WHAT THE TASK ASKS
What is needed is a verbatim copy of all the records.

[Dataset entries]
◆ ◆ ◆ ◆

(** Every call does to the bytes what its specification says. *)
Lemma exec_holds s bs o :
  Holds s bs ->
  match spec bs o with
  | Some bs' => exists s', exec s o = Some s' /\ Holds s' bs'
  | None => exec s o = None
  end.
Proof.
  intros Hs. destruct o as [b|other|n| |n|l|i b|a b]; simpl.
  - by apply push_holds.
  - by apply append_holds.
  - destruct (truncate_holds s bs n Hs) as (s' & ? & ? & _). by exists s'.
  - eexists. split; [done|]. destruct Hs as [bs pad H|v H]; simpl.
    + apply (holds_inline [] (bs ++ pad)). rewrite length_app. simpl. lia.
    + apply (holds_heap (mkVec [] (cap v))). simpl. lia.
  - by apply reserve_holds.
  - by apply extend_holds.
  - pose proof (set_at_holds s bs i b Hs) as H. by destruct (i <? _)%nat.
  - by apply slice_range_holds.
Qed.

Lemma make_holds c : source_ok c -> exists s, make grow c = Some s /\ Holds s (made c).
Proof.
  destruct c as [v|bs|v|n|b n|l|]; simpl; intros Hc.
  - destruct (from_vec_holds v Hc) as (s & ? & ? & _). by exists s.
  - destruct (from_bytes_holds bs) as (s & ? & ? & _). by exists s.
  - unfold from_string. case_match; [|eauto with sds].
    destruct (from_vec_holds v Hc) as (s & ? & ? & _). by exists s.
  - unfold with_capacity. case_match; [eauto with sds|]. eexists. split; [done|].
    apply (holds_heap (vec_with_capacity grow n)). simpl. lia.
  - unfold repeat_byte. destruct (Nat.eqb_spec n 0) as [->|Hn]; [eauto with sds|].
    case_match eqn:E; [|eexists; split; [done|apply holds_heap_new]].
    apply Nat.leb_le in E. destruct (put_new_buf (replicate n b)) as (buf & -> & Hb); [by rewrite length_replicate|].
    rewrite length_replicate in Hb. by eexists.
  - destruct (extend_holds l default_sds [] holds_default) as (s & ? & ?). by exists s.
  - eauto with sds.
Qed.

Lemma run_holds os s bs :
  Holds s bs ->
  match run spec bs os with
  | Some bs' => exists s', run exec s os = Some s' /\ Holds s' bs'
  | None => run exec s os = None
  end.
Proof.
  revert s bs. induction os as [|o os IH]; intros s bs Hs; simpl; [by exists s|].
  pose proof (exec_holds s bs o Hs) as Ho. destruct (spec bs o) as [bs'|]; simpl; [|by rewrite Ho].
  destruct Ho as (s' & -> & Hs'). simpl. by apply IH.
Qed.
End Proofs.

(** C30. A string behaves as its bytes: however it was made and whatever calls
    follow, its accessors and the assertions of [debug_assert_invariants] hold,
    its length fits its buffer, and the calls panic exactly where an index or a
    range is not one of the bytes; moreover two strings compare as their bytes,
    in whichever form they are. *)
Theorem sds_refines_bytes (grow : nat -> nat -> nat) (c c' : source) (os os' : list op) :
  (forall cap n, n <= grow cap n)%nat -> source_ok c -> source_ok c' ->
  match s ← make grow c; run (exec grow) s os, run spec (made c) os with
  | Some s, Some bs =>
      as_slice s = Some bs /\ into_vec s = Some bs /\ len s = length bs /\
      is_empty s = bool_decide (bs = []) /\ (length bs <= capacity s)%nat /\ invariants s = true /\
      match s' ← make grow c'; run (exec grow) s' os', run spec (made c') os' with
      | Some s', Some bs' =>
          sds_eq s s' = Some (bool_decide (bs = bs')) /\
          exists o, cmp s s' = Some o /\ (o = Datatypes.Eq <-> sds_eq s s' = Some true)
      | None, None => True
      | _, _ => False
      end
  | None, None => True
  | _, _ => False
  end.
Proof.
  intros Hg Hc Hc'.
  destruct (make_holds grow Hg c Hc) as (s0 & -> & H0), (make_holds grow Hg c' Hc') as (s0' & -> & H0').
  cbn [mbind option_bind].
  pose proof (run_holds grow Hg os s0 _ H0) as Hr. pose proof (run_holds grow Hg os' s0' _ H0') as Hr'.
  destruct (run spec (made c) os) as [bs|]; [destruct Hr as (s & -> & Hs)|by rewrite Hr].
  split_and!.
  - by apply holds_slice.
  - by apply holds_slice.
  - by apply holds_len.
  - unfold is_empty. rewrite (holds_len s bs Hs). by destruct bs.
  - destruct Hs as [bs pad H|v H]; simpl; lia.
  - by eapply holds_invariants.
  - destruct (run spec (made c') os') as [bs'|]; [destruct Hr' as (s' & -> & Hs')|by rewrite Hr'].
    unfold sds_eq, cmp. rewrite (holds_slice s bs Hs), (holds_slice s' bs' Hs'). cbn [mbind option_bind].
    split; [done|]. eexists. split; [done|]. rewrite slice_cmp_eq.
    split; [by intros ->; rewrite bool_decide_true|by intros [= H%bool_decide_eq_true]].
Qed.

(** A [Vec] that doubles. *)
Definition ex_grow (cap n : nat) : nat := Nat.max (2 * cap) n.

Lemma sds_refines_bytes_witness :
  match s ← make ex_grow (FromIter (replicate 22 65%Z));
        run (exec ex_grow) s [Push 66%Z; Append [67%Z; 68%Z]; Reserve 100; Truncate 3; SetAt 1 90%Z],
      run spec (made (FromIter (replicate 22 65%Z))) [Push 66%Z; Append [67%Z; 68%Z]; Reserve 100; Truncate 3; SetAt 1 90%Z] with
  | Some s, Some bs => as_slice s = Some bs /\ bs = [65%Z; 90%Z; 65%Z]
  | _, _ => False
  end.
Proof.
  assert (forall cap n, n <= ex_grow cap n)%nat as Hg by (intros; unfold ex_grow; lia).
  pose proof (sds_refines_bytes ex_grow (FromIter (replicate 22 65%Z)) Default
    [Push 66%Z; Append [67%Z; 68%Z]; Reserve 100; Truncate 3; SetAt 1 90%Z] [] Hg I I) as H.
  destruct (s ← _; _) as [s|]; [|exact H].
  destruct (run spec _ _) as [bs|] eqn:E; [|exact H]. destruct H as [H _]. split; [exact H|].
  revert E. vm_compute. congruence.
Defined.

◆ ◆ ◆ ◆

SOLVED EXERCISE
(** Every call does to the bytes what its specification says. *)
Lemma exec_holds s bs o :
  Holds s bs ->
  match spec bs o with
  | Some bs' => exists s', exec s o = Some s' /\ Holds s' bs'
  | None => exec s o = None
  end.
Proof.
  intros Hs. destruct o as [b|other|n| |n|l|i b|a b]; simpl.
  - by apply push_holds.
  - by apply append_holds.
  - destruct (truncate_holds s bs n Hs) as (s' & ? & ? & _). by exists s'.
  - eexists. split; [done|]. destruct Hs as [bs pad H|v H]; simpl.
    + apply (holds_inline [] (bs ++ pad)). rewrite length_app. simpl. lia.
    + apply (holds_heap (mkVec [] (cap v))). simpl. lia.
  - by apply reserve_holds.
  - by apply extend_holds.
  - pose proof (set_at_holds s bs i b Hs) as H. by destruct (i <? _)%nat.
  - by apply slice_range_holds.
Qed.

Lemma make_holds c : source_ok c -> exists s, make grow c = Some s /\ Holds s (made c).
Proof.
  destruct c as [v|bs|v|n|b n|l|]; simpl; intros Hc.
  - destruct (from_vec_holds v Hc) as (s & ? & ? & _). by exists s.
  - destruct (from_bytes_holds bs) as (s & ? & ? & _). by exists s.
  - unfold from_string. case_match; [|eauto with sds].
    destruct (from_vec_holds v Hc) as (s & ? & ? & _). by exists s.
  - unfold with_capacity. case_match; [eauto with sds|]. eexists. split; [done|].
    apply (holds_heap (vec_with_capacity grow n)). simpl. lia.
  - unfold repeat_byte. destruct (Nat.eqb_spec n 0) as [->|Hn]; [eauto with sds|].
    case_match eqn:E; [|eexists; split; [done|apply holds_heap_new]].
    apply Nat.leb_le in E. destruct (put_new_buf (replicate n b)) as (buf & -> & Hb); [by rewrite length_replicate|].
    rewrite length_replicate in Hb. by eexists.
  - destruct (extend_holds l default_sds [] holds_default) as (s & ? & ?). by exists s.
  - eauto with sds.
Qed.

Lemma run_holds os s bs :
  Holds s bs ->
  match run spec bs os with
  | Some bs' => exists s', run exec s os = Some s' /\ Holds s' bs'
  | None => run exec s os = None
  end.
Proof.
  revert s bs. induction os as [|o os IH]; intros s bs Hs; simpl; [by exists s|].
  pose proof (exec_holds s bs o Hs) as Ho. destruct (spec bs o) as [bs'|]; simpl; [|by rewrite Ho].
  destruct Ho as (s' & -> & Hs'). simpl. by apply IH.
Qed.
End Proofs.

(** C30. A string behaves as its bytes: however it was made and whatever calls
    follow, its accessors and the assertions of [debug_assert_invariants] hold,
    its length fits its buffer, and the calls panic exactly where an index or a
    range is not one of the bytes; moreover two strings compare as their bytes,
    in whichever form they are. *)
Theorem sds_refines_bytes (grow : nat -> nat -> nat) (c c' : source) (os os' : list op) :
  (forall cap n, n <= grow cap n)%nat -> source_ok c -> source_ok c' ->
  match s ← make grow c; run (exec grow) s os, run spec (made c) os with
  | Some s, Some bs =>
      as_slice s = Some bs /\ into_vec s = Some bs /\ len s = length bs /\
      is_empty s = bool_decide (bs = []) /\ (length bs <= capacity s)%nat /\ invariants s = true /\
      match s' ← make grow c'; run (exec grow) s' os', run spec (made c') os' with
      | Some s', Some bs' =>
          sds_eq s s' = Some (bool_decide (bs = bs')) /\
          exists o, cmp s s' = Some o /\ (o = Datatypes.Eq <-> sds_eq s s' = Some true)
      | None, None => True
      | _, _ => False
      end
  | None, None => True
  | _, _ => False
  end.
Proof.
  intros Hg Hc Hc'.
  destruct (make_holds grow Hg c Hc) as (s0 & -> & H0), (make_holds grow Hg c' Hc') as (s0' & -> & H0').
  cbn [mbind option_bind].
  pose proof (run_holds grow Hg os s0 _ H0) as Hr. pose proof (run_holds grow Hg os' s0' _ H0') as Hr'.
  destruct (run spec (made c) os) as [bs|]; [destruct Hr as (s & -> & Hs)|by rewrite Hr].
  split_and!.
  - by apply holds_slice.
  - by apply holds_slice.
  - by apply holds_len.
  - unfold is_empty. rewrite (holds_len s bs Hs). by destruct bs.
  - destruct Hs as [bs pad H|v H]; simpl; lia.
  - by eapply holds_invariants.
  - destruct (run spec (made c') os') as [bs'|]; [destruct Hr' as (s' & -> & Hs')|by rewrite Hr'].
    unfold sds_eq, cmp. rewrite (holds_slice s bs Hs), (holds_slice s' bs' Hs'). cbn [mbind option_bind].
    split; [done|]. eexists. split; [done|]. rewrite slice_cmp_eq.
    split; [by intros ->; rewrite bool_decide_true|by intros [= H%bool_decide_eq_true]].
Qed.

(** A [Vec] that doubles. *)
Definition ex_grow (cap n : nat) : nat := Nat.max (2 * cap) n.

Lemma sds_refines_bytes_witness :
  match s ← make ex_grow (FromIter (replicate 22 65%Z));
        run (exec ex_grow) s [Push 66%Z; Append [67%Z; 68%Z]; Reserve 100; Truncate 3; SetAt 1 90%Z],
      run spec (made (FromIter (replicate 22 65%Z))) [Push 66%Z; Append [67%Z; 68%Z]; Reserve 100; Truncate 3; SetAt 1 90%Z] with
  | Some s, Some bs => as_slice s = Some bs /\ bs = [65%Z; 90%Z; 65%Z]
  | _, _ => False
  end.
Proof.
  assert (forall cap n, n <= ex_grow cap n)%nat as Hg by (intros; unfold ex_grow; lia).
  pose proof (sds_refines_bytes ex_grow (FromIter (replicate 22 65%Z)) Default
    [Push 66%Z; Append [67%Z; 68%Z]; Reserve 100; Truncate 3; SetAt 1 90%Z] [] Hg I I) as H.
  destruct (s ← _; _) as [s|]; [|exact H].
  destruct (run spec _ _) as [bs|] eqn:E; [|exact H]. destruct H as [H _]. split; [exact H|].
  revert E. vm_compute. congruence.
Defined.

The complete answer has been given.